* [DATA EXCERPTS]

----------

(** ** Going forward and coming back *)

(** X11: an answer given before pressing the forward button is shown
    again on return.  From a step that is not the last, a forward press
    followed by a backward press, both of which return, leads back to the
    same step; the answer normalised at the forward press is still stored,
    and the widgets returned are those of the same question filled with
    that answer.  For a question of type text answered with a string, the
    text box holds that string unchanged.  Both presses return whenever no
    widget delivers an int of more digits than [str] converts. *)
Theorem answer_shown_on_return (w : World) (st : State) (i : nat) (q : Question)
    (t n r m t' n' r' m' : pyval) :
  step st = Z.of_nat i ->
  QUESTIONS !! i = Some q ->
  (i < 16)%nat ->
  (forall hr1 d s hr2,
     on_next_or_finish w st t n r m = Ok (hr1, d, s) ->
     on_back (result_state hr1) t' n' r' m' = Ok hr2 ->
     exists v prog,
       normalize_value (raw_value q t n r m) (qtype q) = Ok v /\
       step (result_state hr2) = step st /\
       answers (result_state hr2) !! key q = Some v /\
       ui_for_question q v = Ok (result_widgets hr2, prog) /\
       (forall s0, qtype q = "text" -> t = VStr s0 ->
          result_widgets hr2 = (text_widget q s0, UpdHidden, UpdHidden, UpdHidden))) /\
  (widgets_printable t n r m = true -> widgets_printable t' n' r' m' = true ->
     exists hr1 d s hr2,
       on_next_or_finish w st t n r m = Ok (hr1, d, s) /\
       on_back (result_state hr1) t' n' r' m' = Ok hr2).
Proof.
  intros Hstep Hq Hi. split.
  - intros hr1 d s hr2 Hn Hb.
    assert (clamp (Z.of_nat i + 1) = Z.of_nat (S i)) as Hc1
      by (unfold clamp; rewrite len_QUESTIONS; lia).
    assert (clamp (Z.of_nat (S i) + -1) = Z.of_nat i) as Hc2
      by (unfold clamp; rewrite len_QUESTIONS; lia).
    assert (clamp (Z.of_nat (S i)) = Z.of_nat (S i)) as Hc3
      by (unfold clamp; rewrite len_QUESTIONS; lia).
    assert ((step st =? len QUESTIONS - 1) = false) as Hlast
      by (rewrite Hstep, len_QUESTIONS; lia).
    apply on_next_or_finish_spec in Hn as [Hs1 _]. rewrite Hlast in Hs1.
    pose proof (save_answer_and_move_at st t n r m 1 i q Hstep Hq) as Hat.
    destruct (normalize_value (raw_value q t n r m) (qtype q)) as [v|e] eqn:Hv;
      [|rewrite Hat in Hs1; discriminate].
    destruct Hat as (hr & Hs & Hr1). rewrite Hs in Hs1. injection Hs1 as <-.
    rewrite Hstep, Hc1 in Hr1. unfold on_back in Hb. rewrite Hr1 in Hb.
    destruct (save_answer_and_move_cases
                {| step := Z.of_nat (S i); answers := <[key q := v]> (answers st) |}
                t' n' r' m' (-1)) as (q1 & Hq1 & Hc).
    cbn [step answers] in Hq1, Hc. rewrite Hc3, Nat2Z.id in Hq1.
    destruct (normalize_value (raw_value q1 t' n' r' m') (qtype q1)) as [v1|e1];
      [|rewrite Hc in Hb; discriminate].
    destruct Hc as (q2 & tu & nu & ru & mu & prog & Hq2 & Hui & Hc).
    rewrite Hc in Hb. injection Hb as <-.
    rewrite Hc2, Nat2Z.id, Hq in Hq2. injection Hq2 as <-.
    assert (key q1 <> key q) as Hne.
    { intros Hk. pose proof (QUESTIONS_key_inj _ _ _ _ Hq1 Hq Hk). lia. }
    rewrite lookup_insert_ne, lookup_insert_eq in Hui by exact Hne. cbn [default] in Hui.
    exists v, prog. cbn [result_state result_widgets step answers].
    split; [reflexivity|]. split; [by rewrite Hc2, Hstep|].
    split; [by rewrite lookup_insert_ne, lookup_insert_eq|].
    split; [exact Hui|].
    intros s0 Hty ->. unfold raw_value in Hv. rewrite Hty in Hv. cbn in Hv.
    injection Hv as <-. unfold ui_for_question in Hui.
    rewrite (QUESTIONS_index i q Hq), Hty in Hui. cbn in Hui.
    by injection Hui as <- <- <- <- _.
  - intros Hp Hp'.
    destruct (on_next_or_finish_returns w st t n r m Hp) as [[[hr1 d] s] Hn].
    destruct (save_answer_and_move_returns (result_state hr1) t' n' r' m' (-1) Hp')
      as [hr2 Hb].
    exists hr1, d, s, hr2. split; [exact Hn|exact Hb].
Qed.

----------

Down to the last line, copy the entries above exactly.

(** ** Going forward and coming back *)

(** X11: an answer given before pressing the forward button is shown
    again on return.  From a step that is not the last, a forward press
    followed by a backward press, both of which return, leads back to the
    same step; the answer normalised at the forward press is still stored,
    and the widgets returned are those of the same question filled with
    that answer.  For a question of type text answered with a string, the
    text box holds that string unchanged.  Both presses return whenever no
    widget delivers an int of more digits than [str] converts. *)
Theorem answer_shown_on_return (w : World) (st : State) (i : nat) (q : Question)
    (t n r m t' n' r' m' : pyval) :
  step st = Z.of_nat i ->
  QUESTIONS !! i = Some q ->
  (i < 16)%nat ->
  (forall hr1 d s hr2,
     on_next_or_finish w st t n r m = Ok (hr1, d, s) ->
     on_back (result_state hr1) t' n' r' m' = Ok hr2 ->
     exists v prog,
       normalize_value (raw_value q t n r m) (qtype q) = Ok v /\
       step (result_state hr2) = step st /\
       answers (result_state hr2) !! key q = Some v /\
       ui_for_question q v = Ok (result_widgets hr2, prog) /\
       (forall s0, qtype q = "text" -> t = VStr s0 ->
          result_widgets hr2 = (text_widget q s0, UpdHidden, UpdHidden, UpdHidden))) /\
  (widgets_printable t n r m = true -> widgets_printable t' n' r' m' = true ->
     exists hr1 d s hr2,
       on_next_or_finish w st t n r m = Ok (hr1, d, s) /\
       on_back (result_state hr1) t' n' r' m' = Ok hr2).
Proof.
  intros Hstep Hq Hi. split.
  - intros hr1 d s hr2 Hn Hb.
    assert (clamp (Z.of_nat i + 1) = Z.of_nat (S i)) as Hc1
      by (unfold clamp; rewrite len_QUESTIONS; lia).
    assert (clamp (Z.of_nat (S i) + -1) = Z.of_nat i) as Hc2
      by (unfold clamp; rewrite len_QUESTIONS; lia).
    assert (clamp (Z.of_nat (S i)) = Z.of_nat (S i)) as Hc3
      by (unfold clamp; rewrite len_QUESTIONS; lia).
    assert ((step st =? len QUESTIONS - 1) = false) as Hlast
      by (rewrite Hstep, len_QUESTIONS; lia).
    apply on_next_or_finish_spec in Hn as [Hs1 _]. rewrite Hlast in Hs1.
    pose proof (save_answer_and_move_at st t n r m 1 i q Hstep Hq) as Hat.
    destruct (normalize_value (raw_value q t n r m) (qtype q)) as [v|e] eqn:Hv;
      [|rewrite Hat in Hs1; discriminate].
    destruct Hat as (hr & Hs & Hr1). rewrite Hs in Hs1. injection Hs1 as <-.
    rewrite Hstep, Hc1 in Hr1. unfold on_back in Hb. rewrite Hr1 in Hb.
    destruct (save_answer_and_move_cases
                {| step := Z.of_nat (S i); answers := <[key q := v]> (answers st) |}
                t' n' r' m' (-1)) as (q1 & Hq1 & Hc).
    cbn [step answers] in Hq1, Hc. rewrite Hc3, Nat2Z.id in Hq1.
    destruct (normalize_value (raw_value q1 t' n' r' m') (qtype q1)) as [v1|e1];
      [|rewrite Hc in Hb; discriminate].
    destruct Hc as (q2 & tu & nu & ru & mu & prog & Hq2 & Hui & Hc).
    rewrite Hc in Hb. injection Hb as <-.
    rewrite Hc2, Nat2Z.id, Hq in Hq2. injection Hq2 as <-.
    assert (key q1 <> key q) as Hne.
    { intros Hk. pose proof (QUESTIONS_key_inj _ _ _ _ Hq1 Hq Hk). lia. }
    rewrite lookup_insert_ne, lookup_insert_eq in Hui by exact Hne. cbn [default] in Hui.
    exists v, prog. cbn [result_state result_widgets step answers].
    split; [reflexivity|]. split; [by rewrite Hc2, Hstep|].
    split; [by rewrite lookup_insert_ne, lookup_insert_eq|].
    split; [exact Hui|].
    intros s0 Hty ->. unfold raw_value in Hv. rewrite Hty in Hv. cbn in Hv.
    injection Hv as <-. unfold ui_for_question in Hui.
    rewrite (QUESTIONS_index i q Hq), Hty in Hui. cbn in Hui.
    by injection Hui as <- <- <- <- _.
  - intros Hp Hp'.
    destruct (on_next_or_finish_returns w st t n r m Hp) as [[[hr1 d] s] Hn].
    destruct (save_answer_and_move_returns (result_state hr1) t' n' r' m' (-1) Hp')
      as [hr2 Hb].
    exists hr1, d, s, hr2. split; [exact Hn|exact Hb].
Qed.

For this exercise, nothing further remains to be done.